## [Work order]
The stretch from the line with "Comparison.calculateAreas M coordinates field = inl" through the line with "split; [ | split ]." in the records below: write it out exactly, and nothing else.

[Stored data]
(** X6.  For a boundary of three or more points the dashboard (in
    hectares), the algorithms page and the upload page (with "shoelace" or
    any unknown algorithm name) show one and the same number: the utilities'
    shoelace area rounded to four decimals; in acres the dashboard shows the
    area times 2.47105, rounded.  With fewer than three points each of the
    three pages reports an error and no area. *)
Theorem pages_show_the_same_shoelace_area (M : MathLib) (coordinates : list Point) :
  ((3 <= List.length coordinates)%nat ->
   Home.calculateArea coordinates Dashboard.hectares
   = inr (Dashboard.parseFloat_toFixed4 (calculateShoelaceArea coordinates))
   /\ Home.calculateArea coordinates Dashboard.acres
      = inr (Dashboard.parseFloat_toFixed4 (calculateShoelaceArea coordinates * 2.47105))
   /\ (forall field,
         exists r, Comparison.calculateAreas M coordinates field = inr r
                   /\ Comparison.shoelace r
                      = Some (Dashboard.parseFloat_toFixed4 (calculateShoelaceArea coordinates))
                   /\ Comparison.haversine r
                      = Some (Dashboard.parseFloat_toFixed4
                                (AlgorithmsPage.calculateHaversineArea M coordinates)))
   /\ (forall algorithm : string,
         algorithm <> "haversine"%string -> algorithm <> "convexHull"%string ->
         algorithm <> "delaunay"%string ->
         UploadPage.calculateArea M coordinates algorithm
         = (Some (Dashboard.parseFloat_toFixed4 (calculateShoelaceArea coordinates)), None)))
  /\ ((List.length coordinates < 3)%nat ->
      (forall areaUnit, exists message, Home.calculateArea coordinates areaUnit = inl message)
      /\ (forall field, exists message,
             Comparison.calculateAreas M coordinates field = inl message)
      /\ (forall algorithm, exists message,
             UploadPage.calculateArea M coordinates algorithm = (None, Some message))).
Proof.
  split.
  - intro Hlen.
    assert (Hlt : Nat.ltb (List.length coordinates) 3 = false) by (apply Nat.ltb_ge; exact Hlen).
    assert (Hs : calculateShoelaceArea coordinates
                 = Math_abs (shoelaceSum coordinates) / 2 * 111.32 * 111.32 * 100).
    { unfold calculateShoelaceArea. rewrite Hlt. reflexivity. }
    split; [ | split; [ | split ] ].
    + unfold Home.calculateArea. rewrite Hlt. cbv zeta.
      rewrite home_loop_is_shoelaceSum, Hs. reflexivity.
    + unfold Home.calculateArea. rewrite Hlt. cbv zeta.
      rewrite home_loop_is_shoelaceSum, Hs. reflexivity.
    + intro field. unfold Comparison.calculateAreas. rewrite Hlt. cbv zeta.
      eexists. split; [ reflexivity | ].
      cbn [Comparison.shoelace Comparison.haversine]. unfold Number_toFixed4.
      rewrite Hs. split; reflexivity.
    + intros algorithm Hh Hc Hd. unfold UploadPage.calculateArea. rewrite Hlt. cbv zeta.
      unfold getAreaCalculationFunction.
      apply String.eqb_neq in Hh, Hc, Hd. rewrite Hh, Hc, Hd. reflexivity.
  - intro Hlen.
    assert (Hlt : Nat.ltb (List.length coordinates) 3 = true) by (apply Nat.ltb_lt; exact Hlen).
    split; [ | split ].
    + intro areaUnit. unfold Home.calculateArea. rewrite Hlt. eexists. reflexivity.
    + intro field. unfold Comparison.calculateAreas. rewrite Hlt. eexists. reflexivity.
    + intro algorithm. unfold UploadPage.calculateArea. rewrite Hlt. eexists. reflexivity.
Qed.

## [Task response]
             Comparison.calculateAreas M coordinates field = inl message)
      /\ (forall algorithm, exists message,
             UploadPage.calculateArea M coordinates algorithm = (None, Some message))).
Proof.
  split.
  - intro Hlen.
    assert (Hlt : Nat.ltb (List.length coordinates) 3 = false) by (apply Nat.ltb_ge; exact Hlen).
    assert (Hs : calculateShoelaceArea coordinates
                 = Math_abs (shoelaceSum coordinates) / 2 * 111.32 * 111.32 * 100).
    { unfold calculateShoelaceArea. rewrite Hlt. reflexivity. }
    split; [ | split; [ | split ] ].
    + unfold Home.calculateArea. rewrite Hlt. cbv zeta.
      rewrite home_loop_is_shoelaceSum, Hs. reflexivity.
    + unfold Home.calculateArea. rewrite Hlt. cbv zeta.
      rewrite home_loop_is_shoelaceSum, Hs. reflexivity.
    + intro field. unfold Comparison.calculateAreas. rewrite Hlt. cbv zeta.
      eexists. split; [ reflexivity | ].
      cbn [Comparison.shoelace Comparison.haversine]. unfold Number_toFixed4.
      rewrite Hs. split; reflexivity.
    + intros algorithm Hh Hc Hd. unfold UploadPage.calculateArea. rewrite Hlt. cbv zeta.
      unfold getAreaCalculationFunction.
      apply String.eqb_neq in Hh, Hc, Hd. rewrite Hh, Hc, Hd. reflexivity.
  - intro Hlen.
    assert (Hlt : Nat.ltb (List.length coordinates) 3 = true) by (apply Nat.ltb_lt; exact Hlen).
    split; [ | split ].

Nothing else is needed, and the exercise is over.